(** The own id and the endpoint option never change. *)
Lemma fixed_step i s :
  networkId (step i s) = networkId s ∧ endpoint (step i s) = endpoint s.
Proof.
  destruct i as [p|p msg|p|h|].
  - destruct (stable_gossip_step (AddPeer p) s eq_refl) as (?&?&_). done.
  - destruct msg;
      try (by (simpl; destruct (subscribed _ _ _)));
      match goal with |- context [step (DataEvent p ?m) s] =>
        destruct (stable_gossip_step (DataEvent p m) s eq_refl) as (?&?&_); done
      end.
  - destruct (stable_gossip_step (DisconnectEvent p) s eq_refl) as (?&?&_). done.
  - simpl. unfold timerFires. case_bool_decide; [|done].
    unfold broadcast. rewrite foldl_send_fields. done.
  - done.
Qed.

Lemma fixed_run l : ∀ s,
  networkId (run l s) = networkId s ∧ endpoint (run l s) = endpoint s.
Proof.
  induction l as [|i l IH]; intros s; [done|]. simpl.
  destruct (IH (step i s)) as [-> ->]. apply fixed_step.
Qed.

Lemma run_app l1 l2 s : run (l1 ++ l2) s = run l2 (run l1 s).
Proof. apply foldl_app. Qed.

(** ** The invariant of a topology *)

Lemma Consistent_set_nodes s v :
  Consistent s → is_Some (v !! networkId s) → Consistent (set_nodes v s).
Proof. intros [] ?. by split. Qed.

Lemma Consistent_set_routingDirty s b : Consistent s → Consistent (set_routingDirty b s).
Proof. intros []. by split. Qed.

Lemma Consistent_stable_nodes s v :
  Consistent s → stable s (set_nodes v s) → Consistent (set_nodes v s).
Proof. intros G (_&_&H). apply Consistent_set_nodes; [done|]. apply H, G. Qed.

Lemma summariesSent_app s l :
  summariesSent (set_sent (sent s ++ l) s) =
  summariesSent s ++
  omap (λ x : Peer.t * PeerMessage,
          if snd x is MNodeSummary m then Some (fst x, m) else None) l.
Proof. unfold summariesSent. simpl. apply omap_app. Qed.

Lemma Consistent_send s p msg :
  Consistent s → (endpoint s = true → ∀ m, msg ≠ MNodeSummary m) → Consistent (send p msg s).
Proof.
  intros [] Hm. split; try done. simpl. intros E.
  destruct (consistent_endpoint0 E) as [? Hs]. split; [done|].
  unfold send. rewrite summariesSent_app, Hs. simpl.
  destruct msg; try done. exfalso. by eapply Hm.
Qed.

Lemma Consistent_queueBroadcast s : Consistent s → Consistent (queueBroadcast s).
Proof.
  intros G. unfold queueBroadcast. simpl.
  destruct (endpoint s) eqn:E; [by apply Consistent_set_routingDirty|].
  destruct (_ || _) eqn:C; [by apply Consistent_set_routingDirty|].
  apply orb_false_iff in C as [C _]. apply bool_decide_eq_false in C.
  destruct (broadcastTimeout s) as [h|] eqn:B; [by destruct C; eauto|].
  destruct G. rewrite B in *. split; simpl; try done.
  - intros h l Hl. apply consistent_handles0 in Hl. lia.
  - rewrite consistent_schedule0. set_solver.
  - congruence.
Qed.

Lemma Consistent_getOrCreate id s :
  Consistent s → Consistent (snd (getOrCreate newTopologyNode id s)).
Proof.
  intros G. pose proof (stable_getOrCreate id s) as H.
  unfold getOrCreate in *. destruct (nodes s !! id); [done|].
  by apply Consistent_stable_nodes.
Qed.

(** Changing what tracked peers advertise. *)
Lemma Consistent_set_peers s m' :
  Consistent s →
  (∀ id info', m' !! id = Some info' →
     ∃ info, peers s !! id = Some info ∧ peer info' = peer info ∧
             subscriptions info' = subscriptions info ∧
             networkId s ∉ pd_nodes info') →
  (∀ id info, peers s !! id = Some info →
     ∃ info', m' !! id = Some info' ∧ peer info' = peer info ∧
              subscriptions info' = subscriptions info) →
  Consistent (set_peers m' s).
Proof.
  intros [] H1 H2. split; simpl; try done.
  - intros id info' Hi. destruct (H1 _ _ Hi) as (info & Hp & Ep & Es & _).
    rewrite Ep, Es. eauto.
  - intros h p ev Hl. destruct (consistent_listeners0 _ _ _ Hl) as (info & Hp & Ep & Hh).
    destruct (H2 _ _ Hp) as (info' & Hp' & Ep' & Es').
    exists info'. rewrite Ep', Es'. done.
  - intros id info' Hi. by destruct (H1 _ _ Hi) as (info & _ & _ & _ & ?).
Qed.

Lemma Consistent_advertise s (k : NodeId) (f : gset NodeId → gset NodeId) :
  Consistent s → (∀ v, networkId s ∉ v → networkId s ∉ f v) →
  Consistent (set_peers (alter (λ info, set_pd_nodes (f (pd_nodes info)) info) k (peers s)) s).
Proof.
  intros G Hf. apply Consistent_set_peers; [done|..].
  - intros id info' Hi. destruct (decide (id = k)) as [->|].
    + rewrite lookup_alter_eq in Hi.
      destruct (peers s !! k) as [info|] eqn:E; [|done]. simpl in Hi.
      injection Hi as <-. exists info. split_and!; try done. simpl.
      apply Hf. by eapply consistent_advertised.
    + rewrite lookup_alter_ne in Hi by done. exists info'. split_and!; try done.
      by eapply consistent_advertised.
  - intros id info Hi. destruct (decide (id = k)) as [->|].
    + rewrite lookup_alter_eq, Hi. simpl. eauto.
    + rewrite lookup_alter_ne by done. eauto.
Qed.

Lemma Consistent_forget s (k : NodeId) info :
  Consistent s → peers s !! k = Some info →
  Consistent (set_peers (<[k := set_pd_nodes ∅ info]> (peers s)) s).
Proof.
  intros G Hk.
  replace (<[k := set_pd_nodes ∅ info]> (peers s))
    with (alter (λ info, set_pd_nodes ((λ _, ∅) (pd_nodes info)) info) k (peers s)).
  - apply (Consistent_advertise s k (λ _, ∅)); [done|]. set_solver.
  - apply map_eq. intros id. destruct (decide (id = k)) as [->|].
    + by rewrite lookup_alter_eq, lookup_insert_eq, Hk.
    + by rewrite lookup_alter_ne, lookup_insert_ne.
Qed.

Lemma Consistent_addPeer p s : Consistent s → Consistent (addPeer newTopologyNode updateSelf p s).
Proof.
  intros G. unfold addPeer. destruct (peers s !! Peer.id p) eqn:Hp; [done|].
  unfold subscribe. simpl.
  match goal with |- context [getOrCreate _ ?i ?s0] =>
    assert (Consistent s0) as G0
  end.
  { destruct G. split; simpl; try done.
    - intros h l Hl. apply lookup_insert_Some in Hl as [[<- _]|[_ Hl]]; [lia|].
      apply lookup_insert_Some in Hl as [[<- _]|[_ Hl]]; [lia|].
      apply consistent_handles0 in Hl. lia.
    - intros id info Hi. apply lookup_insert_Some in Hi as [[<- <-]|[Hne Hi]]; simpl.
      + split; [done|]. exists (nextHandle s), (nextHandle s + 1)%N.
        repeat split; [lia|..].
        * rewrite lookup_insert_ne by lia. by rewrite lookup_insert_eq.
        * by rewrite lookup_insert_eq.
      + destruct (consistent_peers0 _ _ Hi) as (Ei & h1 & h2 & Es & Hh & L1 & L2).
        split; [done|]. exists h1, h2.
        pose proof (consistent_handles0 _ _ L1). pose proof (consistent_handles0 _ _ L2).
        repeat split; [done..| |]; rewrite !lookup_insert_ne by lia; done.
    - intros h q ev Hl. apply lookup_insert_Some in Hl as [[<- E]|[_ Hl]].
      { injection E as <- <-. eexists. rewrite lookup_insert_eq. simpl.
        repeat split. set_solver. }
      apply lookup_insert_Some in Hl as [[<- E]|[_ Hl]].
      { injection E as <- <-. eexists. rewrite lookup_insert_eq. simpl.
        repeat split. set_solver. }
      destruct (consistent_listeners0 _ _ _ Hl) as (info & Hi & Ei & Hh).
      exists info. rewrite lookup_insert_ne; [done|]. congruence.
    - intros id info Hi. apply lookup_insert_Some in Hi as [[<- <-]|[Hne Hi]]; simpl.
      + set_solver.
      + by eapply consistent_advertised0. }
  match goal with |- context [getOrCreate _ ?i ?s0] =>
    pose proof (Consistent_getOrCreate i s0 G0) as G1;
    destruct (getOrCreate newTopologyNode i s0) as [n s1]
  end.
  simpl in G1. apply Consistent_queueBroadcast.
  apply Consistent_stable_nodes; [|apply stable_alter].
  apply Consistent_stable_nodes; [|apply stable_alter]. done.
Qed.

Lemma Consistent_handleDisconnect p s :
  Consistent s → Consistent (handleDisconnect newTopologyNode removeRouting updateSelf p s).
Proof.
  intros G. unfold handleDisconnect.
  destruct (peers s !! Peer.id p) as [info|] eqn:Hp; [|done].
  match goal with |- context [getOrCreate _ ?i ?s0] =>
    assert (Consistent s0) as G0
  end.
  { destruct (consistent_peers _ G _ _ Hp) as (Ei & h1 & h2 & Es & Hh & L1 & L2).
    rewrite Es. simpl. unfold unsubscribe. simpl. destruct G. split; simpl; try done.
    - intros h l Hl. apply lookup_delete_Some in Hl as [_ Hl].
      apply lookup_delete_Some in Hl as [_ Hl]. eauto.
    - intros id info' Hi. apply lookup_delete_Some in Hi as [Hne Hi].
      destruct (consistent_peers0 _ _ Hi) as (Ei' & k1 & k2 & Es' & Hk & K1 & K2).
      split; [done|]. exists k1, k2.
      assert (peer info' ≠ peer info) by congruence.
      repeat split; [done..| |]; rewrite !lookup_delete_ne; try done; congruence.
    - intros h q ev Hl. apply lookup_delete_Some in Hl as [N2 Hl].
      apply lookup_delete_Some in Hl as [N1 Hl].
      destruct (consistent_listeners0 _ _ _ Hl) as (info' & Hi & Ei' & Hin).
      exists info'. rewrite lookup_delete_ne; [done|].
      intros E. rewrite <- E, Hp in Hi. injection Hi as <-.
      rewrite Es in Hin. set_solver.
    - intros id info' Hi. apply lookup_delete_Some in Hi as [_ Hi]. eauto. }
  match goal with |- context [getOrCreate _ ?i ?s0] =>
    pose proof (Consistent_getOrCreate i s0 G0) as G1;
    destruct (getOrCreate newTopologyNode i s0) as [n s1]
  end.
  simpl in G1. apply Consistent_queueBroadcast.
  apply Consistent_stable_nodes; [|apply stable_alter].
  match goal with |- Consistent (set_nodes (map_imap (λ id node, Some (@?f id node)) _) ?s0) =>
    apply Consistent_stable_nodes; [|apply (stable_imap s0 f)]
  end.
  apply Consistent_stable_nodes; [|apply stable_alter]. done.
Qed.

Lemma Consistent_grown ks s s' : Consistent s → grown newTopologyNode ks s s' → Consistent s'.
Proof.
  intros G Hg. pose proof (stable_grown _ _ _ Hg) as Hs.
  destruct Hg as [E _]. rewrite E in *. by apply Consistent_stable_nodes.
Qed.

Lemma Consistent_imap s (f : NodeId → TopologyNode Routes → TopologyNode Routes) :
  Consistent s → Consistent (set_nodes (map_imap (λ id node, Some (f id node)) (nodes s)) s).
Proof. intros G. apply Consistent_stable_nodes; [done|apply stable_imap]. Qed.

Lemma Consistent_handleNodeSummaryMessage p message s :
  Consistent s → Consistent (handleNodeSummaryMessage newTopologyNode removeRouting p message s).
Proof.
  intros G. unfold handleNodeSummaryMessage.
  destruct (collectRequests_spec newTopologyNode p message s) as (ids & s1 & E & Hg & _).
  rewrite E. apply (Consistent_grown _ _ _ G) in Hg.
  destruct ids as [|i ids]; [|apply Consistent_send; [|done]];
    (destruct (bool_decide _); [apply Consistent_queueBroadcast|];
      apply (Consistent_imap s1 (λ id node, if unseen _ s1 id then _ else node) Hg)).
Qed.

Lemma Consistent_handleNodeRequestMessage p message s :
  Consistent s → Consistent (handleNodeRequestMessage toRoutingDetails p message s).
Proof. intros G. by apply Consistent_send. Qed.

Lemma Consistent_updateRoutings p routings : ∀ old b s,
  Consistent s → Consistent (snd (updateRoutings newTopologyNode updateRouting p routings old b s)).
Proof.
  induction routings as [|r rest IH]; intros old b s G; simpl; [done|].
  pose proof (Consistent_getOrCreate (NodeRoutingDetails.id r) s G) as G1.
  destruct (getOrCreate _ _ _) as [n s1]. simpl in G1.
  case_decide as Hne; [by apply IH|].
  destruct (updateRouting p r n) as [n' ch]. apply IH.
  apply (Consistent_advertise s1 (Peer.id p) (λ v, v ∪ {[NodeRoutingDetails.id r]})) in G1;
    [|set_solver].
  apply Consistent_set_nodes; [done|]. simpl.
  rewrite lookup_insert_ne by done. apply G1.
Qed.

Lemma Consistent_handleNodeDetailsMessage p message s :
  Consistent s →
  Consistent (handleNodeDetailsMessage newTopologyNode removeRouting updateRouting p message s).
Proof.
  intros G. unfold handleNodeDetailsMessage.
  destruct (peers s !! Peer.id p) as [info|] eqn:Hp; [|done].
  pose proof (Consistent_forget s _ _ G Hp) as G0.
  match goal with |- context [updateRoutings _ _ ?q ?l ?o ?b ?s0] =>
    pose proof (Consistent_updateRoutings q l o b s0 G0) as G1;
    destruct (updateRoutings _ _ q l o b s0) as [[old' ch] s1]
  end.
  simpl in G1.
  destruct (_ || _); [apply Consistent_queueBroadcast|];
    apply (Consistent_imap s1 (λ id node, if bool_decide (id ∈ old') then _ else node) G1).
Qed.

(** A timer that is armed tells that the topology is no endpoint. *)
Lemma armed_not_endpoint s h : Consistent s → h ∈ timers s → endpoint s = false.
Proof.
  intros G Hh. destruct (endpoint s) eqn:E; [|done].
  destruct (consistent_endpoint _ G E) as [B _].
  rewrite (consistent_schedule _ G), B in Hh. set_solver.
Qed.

• Assignment
Look through the material and copy each line that has "NodeRoutingDetails".

• Reply
  pose proof (Consistent_getOrCreate (NodeRoutingDetails.id r) s G) as G1.
  apply (Consistent_advertise s1 (Peer.id p) (λ v, v ∪ {[NodeRoutingDetails.id r]})) in G1;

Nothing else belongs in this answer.